Data shown:

⁂

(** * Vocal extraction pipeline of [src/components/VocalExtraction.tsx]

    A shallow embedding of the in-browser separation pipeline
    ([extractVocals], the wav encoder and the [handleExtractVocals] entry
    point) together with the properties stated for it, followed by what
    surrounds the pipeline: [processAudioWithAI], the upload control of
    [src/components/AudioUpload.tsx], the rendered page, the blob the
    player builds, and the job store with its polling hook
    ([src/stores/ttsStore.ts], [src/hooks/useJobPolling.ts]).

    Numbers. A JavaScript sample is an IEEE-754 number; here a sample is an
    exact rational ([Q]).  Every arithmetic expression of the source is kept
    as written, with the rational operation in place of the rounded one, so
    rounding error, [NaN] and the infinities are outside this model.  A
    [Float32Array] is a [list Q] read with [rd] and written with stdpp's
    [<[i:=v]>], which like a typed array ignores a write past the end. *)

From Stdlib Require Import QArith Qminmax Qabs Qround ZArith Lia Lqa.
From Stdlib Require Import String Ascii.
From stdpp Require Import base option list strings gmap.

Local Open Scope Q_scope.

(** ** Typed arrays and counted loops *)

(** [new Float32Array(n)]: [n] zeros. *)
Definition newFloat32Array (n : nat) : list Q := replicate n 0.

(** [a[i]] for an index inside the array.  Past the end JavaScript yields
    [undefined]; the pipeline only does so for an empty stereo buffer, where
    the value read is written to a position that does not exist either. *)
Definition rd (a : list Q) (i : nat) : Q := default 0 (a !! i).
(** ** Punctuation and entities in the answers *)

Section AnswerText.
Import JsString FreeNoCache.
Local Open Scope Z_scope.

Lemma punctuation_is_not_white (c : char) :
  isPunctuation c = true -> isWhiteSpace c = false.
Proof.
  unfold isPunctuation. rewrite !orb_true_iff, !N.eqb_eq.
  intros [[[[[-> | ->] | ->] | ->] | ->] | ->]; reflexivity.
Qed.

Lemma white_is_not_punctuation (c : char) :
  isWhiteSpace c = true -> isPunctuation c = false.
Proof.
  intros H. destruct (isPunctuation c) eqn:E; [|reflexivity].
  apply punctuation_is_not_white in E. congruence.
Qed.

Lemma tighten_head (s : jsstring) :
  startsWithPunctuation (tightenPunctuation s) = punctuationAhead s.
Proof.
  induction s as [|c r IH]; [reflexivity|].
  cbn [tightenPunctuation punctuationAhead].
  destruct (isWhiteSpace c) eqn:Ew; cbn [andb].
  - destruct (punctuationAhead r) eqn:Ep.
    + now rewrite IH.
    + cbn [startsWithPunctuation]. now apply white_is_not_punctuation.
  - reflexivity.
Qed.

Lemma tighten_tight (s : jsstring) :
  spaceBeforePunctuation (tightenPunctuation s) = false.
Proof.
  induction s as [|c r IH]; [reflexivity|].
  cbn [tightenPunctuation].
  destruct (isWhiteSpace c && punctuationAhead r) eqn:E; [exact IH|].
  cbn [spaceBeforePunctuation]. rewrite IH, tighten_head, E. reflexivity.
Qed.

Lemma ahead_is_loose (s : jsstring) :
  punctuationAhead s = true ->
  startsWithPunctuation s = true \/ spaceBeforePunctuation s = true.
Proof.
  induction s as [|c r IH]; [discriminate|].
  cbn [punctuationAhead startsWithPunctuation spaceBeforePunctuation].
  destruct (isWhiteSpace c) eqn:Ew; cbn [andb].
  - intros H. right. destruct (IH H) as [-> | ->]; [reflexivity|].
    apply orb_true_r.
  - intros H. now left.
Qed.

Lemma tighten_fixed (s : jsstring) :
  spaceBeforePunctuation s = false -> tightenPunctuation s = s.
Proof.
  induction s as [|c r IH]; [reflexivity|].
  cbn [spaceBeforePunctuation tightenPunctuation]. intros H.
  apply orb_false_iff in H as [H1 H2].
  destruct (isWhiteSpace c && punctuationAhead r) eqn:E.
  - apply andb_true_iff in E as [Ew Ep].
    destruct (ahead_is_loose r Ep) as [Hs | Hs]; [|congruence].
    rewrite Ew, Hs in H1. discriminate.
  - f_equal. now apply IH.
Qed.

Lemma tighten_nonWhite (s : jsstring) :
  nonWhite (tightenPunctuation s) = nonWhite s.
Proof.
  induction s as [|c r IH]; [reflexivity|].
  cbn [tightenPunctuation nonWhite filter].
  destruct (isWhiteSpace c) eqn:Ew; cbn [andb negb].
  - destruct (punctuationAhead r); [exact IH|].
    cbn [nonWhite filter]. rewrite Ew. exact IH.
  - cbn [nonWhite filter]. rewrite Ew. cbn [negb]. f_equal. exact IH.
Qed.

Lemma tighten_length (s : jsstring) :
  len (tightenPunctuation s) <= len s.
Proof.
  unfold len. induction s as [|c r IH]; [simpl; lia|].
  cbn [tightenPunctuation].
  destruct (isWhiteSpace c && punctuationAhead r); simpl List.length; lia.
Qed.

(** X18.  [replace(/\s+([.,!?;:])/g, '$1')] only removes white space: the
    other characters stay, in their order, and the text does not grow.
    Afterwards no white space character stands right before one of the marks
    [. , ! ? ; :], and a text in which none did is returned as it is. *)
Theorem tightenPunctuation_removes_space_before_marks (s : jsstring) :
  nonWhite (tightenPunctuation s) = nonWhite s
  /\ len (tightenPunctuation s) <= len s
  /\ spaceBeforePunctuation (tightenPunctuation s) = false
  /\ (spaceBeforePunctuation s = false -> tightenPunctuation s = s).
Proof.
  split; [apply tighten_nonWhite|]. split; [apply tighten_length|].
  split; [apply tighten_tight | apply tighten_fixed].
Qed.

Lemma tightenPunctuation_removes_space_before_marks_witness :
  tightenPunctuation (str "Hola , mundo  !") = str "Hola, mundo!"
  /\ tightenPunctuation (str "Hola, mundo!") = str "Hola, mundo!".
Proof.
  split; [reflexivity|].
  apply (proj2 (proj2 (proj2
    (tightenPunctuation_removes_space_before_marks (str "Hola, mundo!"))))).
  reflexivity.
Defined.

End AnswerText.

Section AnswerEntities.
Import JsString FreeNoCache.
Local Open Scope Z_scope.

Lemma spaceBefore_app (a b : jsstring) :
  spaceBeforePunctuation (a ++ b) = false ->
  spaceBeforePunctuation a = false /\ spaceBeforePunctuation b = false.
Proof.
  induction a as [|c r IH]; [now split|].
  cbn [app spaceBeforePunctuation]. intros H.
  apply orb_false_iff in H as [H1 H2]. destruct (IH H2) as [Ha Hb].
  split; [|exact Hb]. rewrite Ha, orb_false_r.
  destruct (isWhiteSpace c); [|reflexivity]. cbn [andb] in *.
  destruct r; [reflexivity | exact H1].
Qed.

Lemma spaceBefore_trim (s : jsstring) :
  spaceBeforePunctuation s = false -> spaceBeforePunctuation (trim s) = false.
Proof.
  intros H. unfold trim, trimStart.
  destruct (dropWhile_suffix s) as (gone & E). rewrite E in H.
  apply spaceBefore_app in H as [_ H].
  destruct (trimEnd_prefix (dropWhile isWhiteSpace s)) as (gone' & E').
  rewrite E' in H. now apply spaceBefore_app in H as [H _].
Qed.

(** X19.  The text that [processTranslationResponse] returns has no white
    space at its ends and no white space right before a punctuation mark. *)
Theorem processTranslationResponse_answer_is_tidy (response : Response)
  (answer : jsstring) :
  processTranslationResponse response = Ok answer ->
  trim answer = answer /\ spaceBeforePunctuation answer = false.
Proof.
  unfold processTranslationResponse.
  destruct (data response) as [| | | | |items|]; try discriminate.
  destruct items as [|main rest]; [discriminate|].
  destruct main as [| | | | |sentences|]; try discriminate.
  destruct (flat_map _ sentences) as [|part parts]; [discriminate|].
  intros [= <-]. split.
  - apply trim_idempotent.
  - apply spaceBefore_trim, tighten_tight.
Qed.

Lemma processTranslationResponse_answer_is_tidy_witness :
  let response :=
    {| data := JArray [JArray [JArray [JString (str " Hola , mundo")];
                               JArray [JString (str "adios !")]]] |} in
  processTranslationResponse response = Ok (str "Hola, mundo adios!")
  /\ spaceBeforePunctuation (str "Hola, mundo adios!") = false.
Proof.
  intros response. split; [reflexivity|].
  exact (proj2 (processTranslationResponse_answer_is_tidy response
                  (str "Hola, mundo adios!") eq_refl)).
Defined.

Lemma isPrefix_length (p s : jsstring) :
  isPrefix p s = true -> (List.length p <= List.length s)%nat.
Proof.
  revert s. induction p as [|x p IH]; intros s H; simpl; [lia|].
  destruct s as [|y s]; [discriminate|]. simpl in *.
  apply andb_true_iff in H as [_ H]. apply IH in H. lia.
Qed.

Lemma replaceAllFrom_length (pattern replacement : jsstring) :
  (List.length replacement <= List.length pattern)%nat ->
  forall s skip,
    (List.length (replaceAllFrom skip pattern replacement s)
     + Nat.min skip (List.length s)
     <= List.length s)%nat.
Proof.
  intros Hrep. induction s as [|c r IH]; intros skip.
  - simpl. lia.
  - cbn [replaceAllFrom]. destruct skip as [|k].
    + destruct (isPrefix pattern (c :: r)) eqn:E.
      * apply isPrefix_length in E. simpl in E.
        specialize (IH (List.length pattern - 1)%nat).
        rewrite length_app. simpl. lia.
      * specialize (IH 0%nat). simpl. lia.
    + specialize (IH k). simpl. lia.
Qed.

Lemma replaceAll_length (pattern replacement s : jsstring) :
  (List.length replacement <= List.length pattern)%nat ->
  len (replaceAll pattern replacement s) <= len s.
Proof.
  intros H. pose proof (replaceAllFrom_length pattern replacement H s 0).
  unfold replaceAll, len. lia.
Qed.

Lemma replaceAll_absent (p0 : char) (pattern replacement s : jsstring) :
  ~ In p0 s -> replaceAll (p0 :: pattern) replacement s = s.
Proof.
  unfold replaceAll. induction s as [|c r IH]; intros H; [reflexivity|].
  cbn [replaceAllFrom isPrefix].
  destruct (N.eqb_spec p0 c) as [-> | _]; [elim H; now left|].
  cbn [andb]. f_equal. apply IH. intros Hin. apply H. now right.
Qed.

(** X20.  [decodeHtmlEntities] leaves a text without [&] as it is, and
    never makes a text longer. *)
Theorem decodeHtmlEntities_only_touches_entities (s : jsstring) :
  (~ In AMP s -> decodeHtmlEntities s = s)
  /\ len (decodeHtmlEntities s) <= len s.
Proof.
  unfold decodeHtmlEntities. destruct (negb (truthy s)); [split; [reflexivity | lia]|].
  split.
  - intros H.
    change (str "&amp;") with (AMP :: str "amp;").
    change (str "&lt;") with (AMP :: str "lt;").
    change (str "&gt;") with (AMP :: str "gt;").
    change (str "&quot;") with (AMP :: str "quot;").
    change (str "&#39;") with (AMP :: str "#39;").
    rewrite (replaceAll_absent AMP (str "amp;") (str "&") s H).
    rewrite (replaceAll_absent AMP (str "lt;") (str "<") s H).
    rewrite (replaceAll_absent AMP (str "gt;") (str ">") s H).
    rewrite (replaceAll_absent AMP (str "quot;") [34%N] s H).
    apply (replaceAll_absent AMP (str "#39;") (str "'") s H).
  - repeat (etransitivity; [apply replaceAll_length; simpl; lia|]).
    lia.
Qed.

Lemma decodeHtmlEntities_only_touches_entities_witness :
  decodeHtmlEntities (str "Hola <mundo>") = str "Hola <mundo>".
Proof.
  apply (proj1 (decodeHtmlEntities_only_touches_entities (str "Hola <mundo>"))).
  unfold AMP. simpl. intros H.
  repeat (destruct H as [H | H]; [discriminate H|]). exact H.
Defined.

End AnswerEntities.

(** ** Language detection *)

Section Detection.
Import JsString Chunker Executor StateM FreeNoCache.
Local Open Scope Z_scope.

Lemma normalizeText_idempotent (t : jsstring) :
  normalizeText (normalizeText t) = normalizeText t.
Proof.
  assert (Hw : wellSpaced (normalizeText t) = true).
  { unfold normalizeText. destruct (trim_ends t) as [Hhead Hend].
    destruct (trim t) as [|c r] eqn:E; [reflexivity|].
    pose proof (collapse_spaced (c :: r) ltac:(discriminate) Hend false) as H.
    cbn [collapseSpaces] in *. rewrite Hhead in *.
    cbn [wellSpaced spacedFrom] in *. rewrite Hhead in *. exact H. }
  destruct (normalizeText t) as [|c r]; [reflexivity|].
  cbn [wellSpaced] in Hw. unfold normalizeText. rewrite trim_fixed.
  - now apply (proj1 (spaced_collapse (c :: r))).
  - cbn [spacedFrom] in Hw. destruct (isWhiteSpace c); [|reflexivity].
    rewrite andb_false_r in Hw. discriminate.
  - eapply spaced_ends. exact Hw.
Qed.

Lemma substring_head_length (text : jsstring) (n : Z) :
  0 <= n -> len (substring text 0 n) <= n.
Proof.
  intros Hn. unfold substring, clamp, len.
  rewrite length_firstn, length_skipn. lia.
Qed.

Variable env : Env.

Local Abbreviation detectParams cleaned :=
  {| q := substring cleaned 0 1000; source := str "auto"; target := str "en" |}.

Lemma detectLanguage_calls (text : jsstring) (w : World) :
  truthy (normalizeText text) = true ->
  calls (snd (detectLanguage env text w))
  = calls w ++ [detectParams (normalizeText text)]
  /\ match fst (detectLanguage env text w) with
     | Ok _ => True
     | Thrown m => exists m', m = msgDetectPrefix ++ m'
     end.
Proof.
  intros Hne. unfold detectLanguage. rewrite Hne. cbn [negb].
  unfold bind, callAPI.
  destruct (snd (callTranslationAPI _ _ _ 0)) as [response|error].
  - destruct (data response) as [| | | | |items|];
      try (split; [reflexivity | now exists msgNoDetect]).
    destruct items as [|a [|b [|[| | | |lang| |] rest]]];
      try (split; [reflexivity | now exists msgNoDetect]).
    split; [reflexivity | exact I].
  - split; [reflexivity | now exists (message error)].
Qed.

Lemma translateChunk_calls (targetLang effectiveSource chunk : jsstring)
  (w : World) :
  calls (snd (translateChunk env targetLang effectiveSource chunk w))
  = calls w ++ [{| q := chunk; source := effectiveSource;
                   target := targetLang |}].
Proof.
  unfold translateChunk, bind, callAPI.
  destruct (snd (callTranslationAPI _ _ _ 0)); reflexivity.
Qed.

⁂

Work order:
In the material above, find each line that contains the word "quot", and select it.

Your solution:
    change (str "&quot;") with (AMP :: str "quot;").
    rewrite (replaceAll_absent AMP (str "quot;") [34%N] s H).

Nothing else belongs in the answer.